Dataset records =>
(** The records of a prefix that only stage [n] writes: what that stage makes of a
    store without them. *)
Lemma stage_only n z gs w0 st :
  (forall k, sget k w0 = None) -> stages gs !! n = Some st ->
  forallb (fun st' => negb (Zmem z st'.1)) (take n (stages gs) ++ drop (S n) (stages gs)) = true ->
  exists w1, (forall k, key_in [z] k = true -> sget k w1 = None) /\
    forall k, key_in [z] k = true -> sget k (import_state gs w0) = sget k (st.2 w1).
Proof.
  intros Hw0 Hst Hz. rewrite forallb_app in Hz. apply andb_true_iff in Hz as [Hz1 Hz2].
  pose proof (stages_framed gs) as Hf. rewrite <- (take_drop_middle _ _ _ Hst) in Hf.
  apply Forall_app in Hf as [Hf1 [_ Hf2]%Forall_cons].
  exists (run_stages (take n (stages gs)) w0). split.
  - intros k Hk. by rewrite (run_stages_skip z).
  - intros k Hk. rewrite import_stages.
    assert (E : run_stages (stages gs) w0 = run_stages (drop (S n) (stages gs)) (st.2 (run_stages (take n (stages gs)) w0))).
    { rewrite <- (take_drop_middle _ _ _ Hst) at 1. unfold run_stages. by rewrite foldl_app. }
    rewrite E. by apply (run_stages_skip z).
Qed.

Lemma byte_key z t : 0 <= z < 256 -> key_in [z] (byte_prefix z +:+ t) = true.
Proof. intros Hz. unfold byte_prefix. rewrite str_app_cons. unfold key_in. rewrite byte_to_Z_of by lia. simpl. by rewrite Z.eqb_refl. Qed.

(** The entries of a prefix that one stage writes record by record. *)
Lemma imported_entries {A : Type} n z ps (suffix value : A -> string) set l gs w0 :
  (forall k, sget k w0 = None) -> 0 <= z < 255 -> stages gs !! n = Some (ps, set_all set l) ->
  forallb (fun st' => negb (Zmem z st'.1)) (take n (stages gs) ++ drop (S n) (stages gs)) = true ->
  writes (byte_prefix z) suffix value set ->
  siter (byte_prefix z) (import_state gs w0) ≡ₚ (fun a => (byte_prefix z +:+ suffix a, value a)) <$> last_by suffix l.
Proof.
  intros Hw0 Hz Hst Hf Hw. destruct (stage_only n z gs w0 _ Hw0 Hst Hf) as (w1 & Hn & Hs). cbn [snd] in Hs.
  assert (Hp : is_Some (prefixEnd (byte_prefix z))) by by apply prefixEnd_byte.
  rewrite (siter_ext _ (set_all set (last_by suffix l) w1)); [|done|].
  2:{ intros t. rewrite Hs by (apply byte_key; lia). by apply (set_all_last _ suffix value). }
  rewrite (siter_set_all _ suffix value) by (first [done|apply last_by_NoDup|intros; apply Hn, byte_key; lia]).
  rewrite (siter_empty _ w1), app_nil_r; [done..|]. intros t. apply Hn, byte_key. lia.
Qed.

Lemma imported_records {A : Type} `{JSON A} n z ps (suffix value : A -> string) (stored : A -> A) set l gs w0 :
  (forall k, sget k w0 = None) -> 0 <= z < 255 -> stages gs !! n = Some (ps, set_all set l) ->
  forallb (fun st' => negb (Zmem z st'.1)) (take n (stages gs) ++ drop (S n) (stages gs)) = true ->
  writes (byte_prefix z) suffix value set ->
  (forall a, json_Unmarshal (value a) = Some (stored a)) ->
  iter_json (byte_prefix z) (import_state gs w0) ≡ₚ stored <$> last_by suffix l.
Proof.
  intros Hw0 Hz Hst Hf Hw Hj. unfold iter_json.
  rewrite (imported_entries n z ps suffix value set l gs w0) by done.
  apply Permutation_refl'. clear Hst. generalize (last_by suffix l). clear l. intros l. induction l as [|a l IH]; [done|]. simpl. rewrite Hj. by f_equal.
Qed.

Lemma imported_same {A : Type} `{JSONLaws A} n z ps (suffix : A -> string) set l gs w0 :
  (forall k, sget k w0 = None) -> 0 <= z < 255 -> stages gs !! n = Some (ps, set_all set l) ->
  forallb (fun st' => negb (Zmem z st'.1)) (take n (stages gs) ++ drop (S n) (stages gs)) = true ->
  writes (byte_prefix z) suffix json_Marshal set ->
  iter_json (byte_prefix z) (import_state gs w0) ≡ₚ last_by suffix l.
Proof.
  intros. rewrite <- (list_fmap_id (last_by suffix l)). by apply (imported_records n z ps suffix json_Marshal id set); [..|apply json_roundtrip].
Qed.

(** Writing under one key and then elsewhere. *)
Lemma writes_sset {A : Type} p (suffix value : A -> string) : writes p suffix value (fun a => sset (p +:+ suffix a) (value a) : World B -> World B).
Proof.
  intros a w t. rewrite sget_sset. destruct (decide (p +:+ suffix a = p +:+ t)) as [E|E].
  - apply str_app_inv in E as [_ <-]; [|done]. by rewrite decide_True.
  - rewrite decide_False; [done|]. intros E'. apply E. by rewrite E'.
Qed.

Lemma writes_frame {A : Type} z ps (suffix value : A -> string) (set set' : A -> World B -> World B) :
  writes (byte_prefix z) suffix value set -> 0 <= z < 256 -> (forall a w, frame ps (set a w) (set' a w)) -> Zmem z ps = false ->
  writes (byte_prefix z) suffix value set'.
Proof.
  intros Hw Hz Hf Hm a w t. rewrite <- Hw. apply (frame_sget _ _ _ _ (Hf a w)).
  unfold byte_prefix. rewrite str_app_cons. unfold key_in. by rewrite byte_to_Z_of by lia.
Qed.

Definition commit_suffix (c : Commit) : string := be64 (cm_Height c) +:+ (cm_Sender c +:+ be64 (cm_Seq c)).
Definition pending_suffix (p : PendingReveal) : string := be64 (pr_CommitHeight p) +:+ (pr_Sender p +:+ be64 (pr_Seq p)).
Definition tx_suffix (e : EncTx) : string := be64 (e_DecryptHeight e) +:+ be64 (e_Seq e).
Definition share_suffix (s : EncShare) : string := be64 (s_DecryptHeight s) +:+ (be64 (s_Seq s) +:+ be64 (s_Index s)).
Definition deal_suffix (d : Dealing) : string := be64 (d_Epoch d) +:+ be64 (d_DealerIndex d).

Lemma writes_SetCommit : writes CommitPrefix commit_suffix json_Marshal (SetCommit : Commit -> World B -> World B).
Proof.
  intros c w t. unfold SetCommit. fold (commit_suffix c). change (commitKey _ _ _) with (CommitPrefix +:+ commit_suffix c).
  set (w1 := match _ with None => _ | Some _ => _ end).
  rewrite (writes_sset CommitPrefix commit_suffix json_Marshal c w1 t). case_decide; [done|].
  unfold w1. destruct (sget _ w); [done|]. unfold incCommitCount.
  assert (F : frame [35; 36] w (inc_count (submitterCommitCountKey (cm_Sender c)) (inc_count GlobalCommitCountKey w))).
  { eapply frame_trans; by apply frame_inc. }
  by apply (frame_sget _ _ _ _ F).
Qed.

Lemma writes_import_enc_tx : writes EncTxPrefix tx_suffix json_Marshal (import_enc_tx : EncTx -> World B -> World B).
Proof.
  apply (writes_frame 6 [22; 24; 25] _ _ set_enc_tx); [apply (writes_sset EncTxPrefix tx_suffix json_Marshal)|lia| |done].
  intros e w. unfold import_enc_tx, incEpochEncCount, incSubmitterEncCount, incGlobalEncCount.
  assert (F : frame [22; 24; 25] (set_enc_tx e w) (inc_count (submitterEncCountKey (e_Submitter e)) (inc_count GlobalEncCountKey (set_enc_tx e w)))).
  { eapply frame_trans; by apply frame_inc. }
  destruct (0 <? _); [|exact F]. eapply frame_trans; [exact F|by apply frame_inc].
Qed.

(** ** What the validation guarantees *)

Record distinct gs : Prop := {
  di_rounds : NoDup (r_Epoch <$> gs_DkgRounds gs);
  di_keys : NoDup (ak_Epoch <$> gs_ActiveKeys gs);
  di_txs : NoDup ((fun e => (e_DecryptHeight e, e_Seq e)) <$> gs_EncTxs gs);
  di_shares : NoDup ((fun s => (s_DecryptHeight s, s_Seq s, s_Index s)) <$> gs_EncShares gs);
  di_operators : NoDup (kr_Operator <$> gs_EncKeys gs);
  di_enc_keys : NoDup (kr_Key <$> gs_EncKeys gs);
  di_unverified : Forall (fun s => s_Verified s = false) (gs_EncShares gs)
}.

Ltac guards R :=
  repeat match type of R with
  | (if ?b then Err _ else _) = Ret _ => let E := fresh "G" in destruct b eqn:E; [discriminate R|]
  end.

Ltac undecide := repeat match goal with G : bool_decide _ = false |- _ => apply bool_decide_eq_false in G end.

Lemma validated_distinct gs : Genesis_Validate gs = Ret tt -> distinct gs.
Proof.
  unfold Genesis_Validate, validateDkgImportState.
  intros (? & _ & ([rs ks] & R & (? & Hsh & _)%o_bind_Ret)%o_bind_Ret)%o_bind_Ret.
  apply o_bind_Ret in R as (rounds & Hr & R). apply o_bind_Ret in R as (keys & Hk & R). guards R.
  apply o_bind_Ret in R as (? & _ & R). apply o_bind_Ret in R as (? & _ & R).
  apply o_bind_Ret in R as (seqs & Hq & R). guards R.
  apply o_bind_Ret in R as (ss & Hs & R). apply o_bind_Ret in R as (es & He & _). split.
  - apply (fold_ok_NoDup validate_rounds r_Epoch (fun m k => is_Some (m !! k))) in Hr as [? _]; [done|].
    intros st r st' E. unfold validate_rounds in E. guards E. apply o_bind_Ret in E as (? & _ & [= <-]).
    undecide. rewrite lookup_insert_eq. split_and!; [done|done|].
    intros k Hk'. destruct (decide (r_Epoch r = k)) as [->|]; [by rewrite lookup_insert_eq|by rewrite lookup_insert_ne].
  - apply (fold_ok_NoDup (validate_keys rounds) ak_Epoch (fun m k => is_Some (m !! k))) in Hk as [? _]; [done|].
    intros st r st' E. unfold validate_keys in E. guards E. destruct (rounds !! ak_Epoch r); [|done].
    apply o_bind_Ret in E as (? & _ & [= <-]). undecide. rewrite lookup_insert_eq.
    split_and!; [done|done|].
    intros k Hk'. destruct (decide (ak_Epoch r = k)) as [->|]; [by rewrite lookup_insert_eq|by rewrite lookup_insert_ne].
  - apply (fold_ok_NoDup validate_seqs (fun e => (e_DecryptHeight e, e_Seq e)) (fun st k => k ∈ st.1)) in Hq as [? _]; [done|].
    intros st r st' E. unfold validate_seqs in E. guards E. injection E as <-. undecide.
    split_and!; [done|by left|by right].
  - apply (fold_ok_NoDup (validate_shares seqs.1) (fun s => (s_DecryptHeight s, s_Seq s, s_Index s)) (fun st k => k ∈ st)) in Hs as [? _]; [done|].
    intros st r st' E. unfold validate_shares in E. guards E. injection E as <-. undecide.
    split_and!; [done|by left|by right].
  - apply (fold_ok_NoDup validate_enc_keys kr_Operator (fun st k => k ∈ st.1)) in He as [? _]; [done|].
    intros st r st' E. unfold validate_enc_keys in E. guards E. injection E as <-. rewrite <- contains_spec.
    split_and!; [congruence|by left|by right].
  - apply (fold_ok_NoDup validate_enc_keys kr_Key (fun st k => k ∈ st.2)) in He as [? _]; [done|].
    intros st r st' E. unfold validate_enc_keys in E. guards E. injection E as <-. rewrite <- contains_spec.
    split_and!; [congruence|by left|by right].
  - eapply (fold_ok_Forall validate_enc_share); [|exact Hsh]. intros st y st' E. unfold validate_enc_share in E. by guards E.
Qed.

What the exercise asks => What do the lines above say from the one containing "forall k, key_in [z] k = true -> sget k (import_state" down to the one containing "- intros k Hk. rewrite import_stages."? Return them exactly, both end lines included, and only them.

Task output =>
    forall k, key_in [z] k = true -> sget k (import_state gs w0) = sget k (st.2 w1).
Proof.
  intros Hw0 Hst Hz. rewrite forallb_app in Hz. apply andb_true_iff in Hz as [Hz1 Hz2].
  pose proof (stages_framed gs) as Hf. rewrite <- (take_drop_middle _ _ _ Hst) in Hf.
  apply Forall_app in Hf as [Hf1 [_ Hf2]%Forall_cons].
  exists (run_stages (take n (stages gs)) w0). split.
  - intros k Hk. by rewrite (run_stages_skip z).
  - intros k Hk. rewrite import_stages.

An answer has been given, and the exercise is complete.